(** Lines 277-289 with [validate] false, as the script calls it.  The value
    of [shape_element] is a node dict exactly when the tag of the element is
    "node", so the test on [element.tag] is the case distinction on [el].  An
    exception ends the loop; the rows written before it stay in the files. *)
Fixpoint write_elements `{CaseTable} (elements : list Element) (files : Files)
  : Files * option exn :=
  match elements with
  | [] => (files, None)
  | element :: elements' =>
      match shape_element element with
      | Raise e => (files, Some e)
      | Ok None => write_elements elements' files
      | Ok (Some (ShapedNode node node_tags)) =>
          write_elements elements'
            {| nodes_file := nodes_file files ++ [node];
               nodes_tags_file := nodes_tags_file files ++ node_tags;
               ways_file := ways_file files;
               way_nodes_file := way_nodes_file files;
               way_tags_file := way_tags_file files |}
      | Ok (Some (ShapedWay way way_nodes way_tags)) =>
          write_elements elements'
            {| nodes_file := nodes_file files;
               nodes_tags_file := nodes_tags_file files;
               ways_file := ways_file files ++ [way];
               way_nodes_file := way_nodes_file files ++ way_nodes;
               way_tags_file := way_tags_file files ++ way_tags |}
      end
  end.

Definition process_map `{CaseTable} (context : list (event * Element))
  : Files * option exn :=
  write_elements (get_element context [u "node"; u "way"]) no_rows.

(** ** Notions used in the further statements *)

(** The characters that [update_phone_num] can put out. *)
Definition phone_char (c : char) : Prop := is_digit c = true ∨ c = 43%N ∨ c = 32%N.

(** A tag on which the audit raises KeyError: the key is missing, or the
    value of a street name or phone number is. *)
Definition audit_key_error (t : Element) : Prop :=
  attrib t !! u "k" = None ∨
  ((attrib t !! u "k" = Some (u "addr:street") ∨ attrib t !! u "k" = Some (u "phone")) ∧
   attrib t !! u "v" = None).

(** The tags that the audit visits: those of the nodes and ways. *)
Definition audited (events : list Element) (t : Element) : Prop :=
  ∃ elem, elem ∈ events ∧ (tag elem = u "node" ∨ tag elem = u "way") ∧
          t ∈ iter elem (u "tag").

(** The same tags as a list, in the order of the visit. *)
Definition visited (events : list Element) : list Element :=
  events ≫= λ elem,
    if bool_decide (tag elem = u "node") || bool_decide (tag elem = u "way")
    then iter elem (u "tag") else [].

(** A node with one tag, and two parses: the events of a document with that
    node and [sample_way], and the "end" events of a document in which a node
    with an empty street name stands between them. *)
Definition sample_node : Element :=
  Elem (u "node") (<[ u "id" := u "3" ]> (<[ u "lat" := u "52.5" ]> {[ u "lon" := u "13.4" ]}))
    [ Elem (u "tag") (<[ u "k" := u "amenity" ]> {[ u "v" := u "cafe" ]}) [] ].

Definition sample_context : list (event * Element) :=
  [ (Start, Elem (u "osm") ∅ []);
    (Start, sample_node); (End_, sample_node);
    (Start, sample_way); (End_, sample_way);
    (End_, Elem (u "osm") ∅ []) ].

Definition failing_context : list (event * Element) :=
  [ (Start, Elem (u "osm") ∅ []);
    (End_, sample_node); (End_, empty_street_node); (End_, sample_way);
    (End_, Elem (u "osm") ∅ []) ].

(** ** Specifications of the string primitives *)

Section PyFacts.
Implicit Types s p sub chars old new : str.

Lemma startswith_prefix s p : Py.startswith s p = true ↔ p `prefix_of` s.
Proof.
  revert s. induction p as [|c p IH]; intros [|d s]; simpl.
  - split; [intros _; apply prefix_nil | done].
  - split; [intros _; apply prefix_nil | done].
  - split; [done | intros Hp; by apply prefix_nil_not in Hp].
  - rewrite andb_true_iff, N.eqb_eq, IH. split.
    + intros [-> Hp]. by apply prefix_cons.
    + intros Hp. split.
      * symmetry. by eapply prefix_cons_inv_1.
      * by eapply prefix_cons_inv_2.
Qed.

Lemma startswith_app s p : Py.startswith (p ++ s) p = true.
Proof. apply startswith_prefix. by exists s. Qed.

Lemma endswith_suffix s p : Py.endswith s p = true ↔ p `suffix_of` s.
Proof. unfold Py.endswith. by rewrite startswith_prefix, suffix_prefix_reverse. Qed.

Lemma find_unfold s sub :
  Py.find s sub =
  if Py.startswith s sub then Some 0
  else match s with [] => None | _ :: s' => S <$> Py.find s' sub end.
Proof. by destruct s. Qed.

Lemma find_first_occurrence s sub before after :
  first_occurrence s sub before after → Py.find s sub = Some (length before).
Proof.
  revert s. induction before as [|c b IH]; intros s [-> Hmin]; rewrite find_unfold.
  - simpl. by rewrite startswith_app.
  - destruct (Py.startswith _ sub) eqn:Hsw.
    + apply startswith_prefix in Hsw as [a Ha].
      specialize (Hmin [] a Ha). simpl in Hmin. lia.
    + simpl. rewrite (IH (b ++ sub ++ after)); [done|].
      split; [done|]. intros b' a' E.
      specialize (Hmin (c :: b') a'). simpl in Hmin.
      rewrite E in Hmin. specialize (Hmin eq_refl). lia.
Qed.

Lemma prefix_drop s p : p `prefix_of` s → s = p ++ drop (length p) s.
Proof. intros [a ->]. by rewrite drop_app_length. Qed.

Lemma find_Some s sub i :
  Py.find s sub = Some i →
  first_occurrence s sub (take i s) (drop (i + length sub) s) ∧ i ≤ length s.
Proof.
  revert i. induction s as [|c s IH]; intros i; rewrite find_unfold;
    destruct (Py.startswith _ sub) eqn:Hsw.
  - intros [= <-]. apply startswith_prefix, prefix_drop in Hsw.
    repeat split; simpl; [done | lia | lia].
  - done.
  - intros [= <-]. apply startswith_prefix, prefix_drop in Hsw.
    repeat split; simpl; [done | lia | lia].
  - simpl. destruct (Py.find s sub) as [j|] eqn:Hj; [|done].
    intros [= <-]. destruct (IH j eq_refl) as [[Hs Hmin] Hle].
    split; [|simpl; lia]. split.
    + simpl. by rewrite <-Hs.
    + intros [|c' b'] a E.
      * assert (Py.startswith (c :: s) sub = true) as Hsw'
          by (apply startswith_prefix; by exists a).
        congruence.
      * simpl in E. injection E as -> E. specialize (Hmin b' a E).
        simpl. rewrite length_take in *. lia.
Qed.

Lemma find_None s sub :
  Py.find s sub = None → ∀ b a, s ≠ b ++ sub ++ a.
Proof.
  induction s as [|c s IH]; rewrite find_unfold;
    destruct (Py.startswith _ sub) eqn:Hsw; try done.
  - intros _ [|c b] a E; [|done].
    apply not_true_iff_false in Hsw. apply Hsw, startswith_prefix. by exists a.
  - simpl. destruct (Py.find s sub) eqn:Hj; [done|]. intros _ [|c' b] a E.
    + apply not_true_iff_false in Hsw. apply Hsw, startswith_prefix. by exists a.
    + simpl in E. injection E as _ E. by eapply IH.
Qed.

Lemma contains_occurs sub s :
  Py.contains sub s = true ↔ ∃ b a, s = b ++ sub ++ a.
Proof.
  unfold Py.contains. rewrite bool_decide_eq_true. split.
  - intros [i Hi]. apply find_Some in Hi as [[Hs _] _]. eauto.
  - intros (b & a & E). destruct (Py.find s sub) eqn:Hf; [done|].
    by apply find_None with (b := b) (a := a) in Hf.
Qed.

Lemma first_occurrence_unique s sub b1 a1 b2 a2 :
  first_occurrence s sub b1 a1 → first_occurrence s sub b2 a2 → b1 = b2 ∧ a1 = a2.
Proof.
  intros H1 H2. pose proof (find_first_occurrence _ _ _ _ H1) as F1.
  pose proof (find_first_occurrence _ _ _ _ H2) as F2.
  destruct H1 as [E1 _], H2 as [E2 _]. rewrite F1 in F2. injection F2 as Hlen.
  rewrite E1 in E2. apply app_inj_1 in E2 as [-> E2]; [|done].
  by apply app_inv_head in E2.
Qed.

(** After the test [sub in s], [s.split(sub, 1)] has two items. *)
Lemma split1_contains s sub :
  Py.contains sub s = true →
  ∃ before after, Py.split1 s sub = [before; after] ∧
                  first_occurrence s sub before after.
Proof.
  unfold Py.contains, Py.split1. rewrite bool_decide_eq_true. intros [i Hi].
  rewrite Hi. apply find_Some in Hi as [Hfo _]. eauto.
Qed.

Lemma split1_first_occurrence s sub before after :
  first_occurrence s sub before after → Py.split1 s sub = [before; after].
Proof.
  intros Hfo. unfold Py.split1. rewrite (find_first_occurrence _ _ _ _ Hfo).
  destruct Hfo as [-> _].
  by rewrite take_app_length, <-drop_drop, !drop_app_length.
Qed.

(** [lstrip] removes the longest run of listed characters at the front. *)
Lemma lstrip_spec s chars :
  ∃ stripped, s = stripped ++ Py.lstrip s chars ∧
              Forall (λ c, c ∈ chars) stripped ∧
              ∀ c rest, Py.lstrip s chars = c :: rest → c ∉ chars.
Proof.
  induction s as [|c s (stripped & E & Hall & Hhd)]; simpl.
  - exists []. by repeat split.
  - case_bool_decide as Hc.
    + exists (c :: stripped). repeat split; [by rewrite E at 1 | by constructor | done].
    + exists []. repeat split; [done|]. by intros ?? [= <- _].
Qed.

Lemma lstrip_ext s chars chars' :
  (∀ c, c ∈ chars ↔ c ∈ chars') → Py.lstrip s chars = Py.lstrip s chars'.
Proof.
  intros Hext. induction s as [|c s IH]; simpl; [done|].
  by rewrite IH, (bool_decide_ext _ _ (Hext c)).
Qed.
End PyFacts.

(** ** The phone normaliser *)

Section PhoneFacts.
Implicit Types num before after : str.

(** A number with the prefix 0049 gets the country code twice: line 143
    produces "+49...", which line 144 sees as a number without country
    code. *)
Lemma country_prefix_0049 num :
  Py.startswith (strip_non_digits num) (u "0049") = true →
  country_prefix num = u "+49 +" ++ Py.lstrip (strip_non_digits num) (u "0").
Proof.
  intros H49. unfold country_prefix. rewrite H49.
  rewrite (lstrip_ext _ (u "00") (u "0")); [done|].
  intros c. unfold u. simpl. rewrite !elem_of_cons. tauto.
Qed.

Lemma city_split_first num before after :
  first_occurrence num (u "30") before after →
  city_split num =
    if bool_decide (length before ≤ 5) then u "+49 30 " ++ after else num.
Proof.
  intros Hfo. unfold city_split.
  assert (Py.contains (u "30") num = true) as ->.
  { apply contains_occurs. destruct Hfo as [E _]. eauto. }
  by rewrite (split1_first_occurrence _ _ _ _ Hfo).
Qed.

Lemma city_split_absent num :
  (∀ before after, num ≠ before ++ u "30" ++ after) → city_split num = num.
Proof.
  intros Hno. unfold city_split. destruct (Py.contains _ num) eqn:Hc; [|done].
  apply contains_occurs in Hc as (b & a & E). by destruct (Hno b a).
Qed.
End PhoneFacts.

■ **Exercise directions**: Reproduce, please, the lines of the material from its first line down to the line containing "match shape_element element with", keeping both ends and nothing beyond them.

■ **Solution to the exercise**:
(** Lines 277-289 with [validate] false, as the script calls it.  The value
    of [shape_element] is a node dict exactly when the tag of the element is
    "node", so the test on [element.tag] is the case distinction on [el].  An
    exception ends the loop; the rows written before it stay in the files. *)
Fixpoint write_elements `{CaseTable} (elements : list Element) (files : Files)
  : Files * option exn :=
  match elements with
  | [] => (files, None)
  | element :: elements' =>
      match shape_element element with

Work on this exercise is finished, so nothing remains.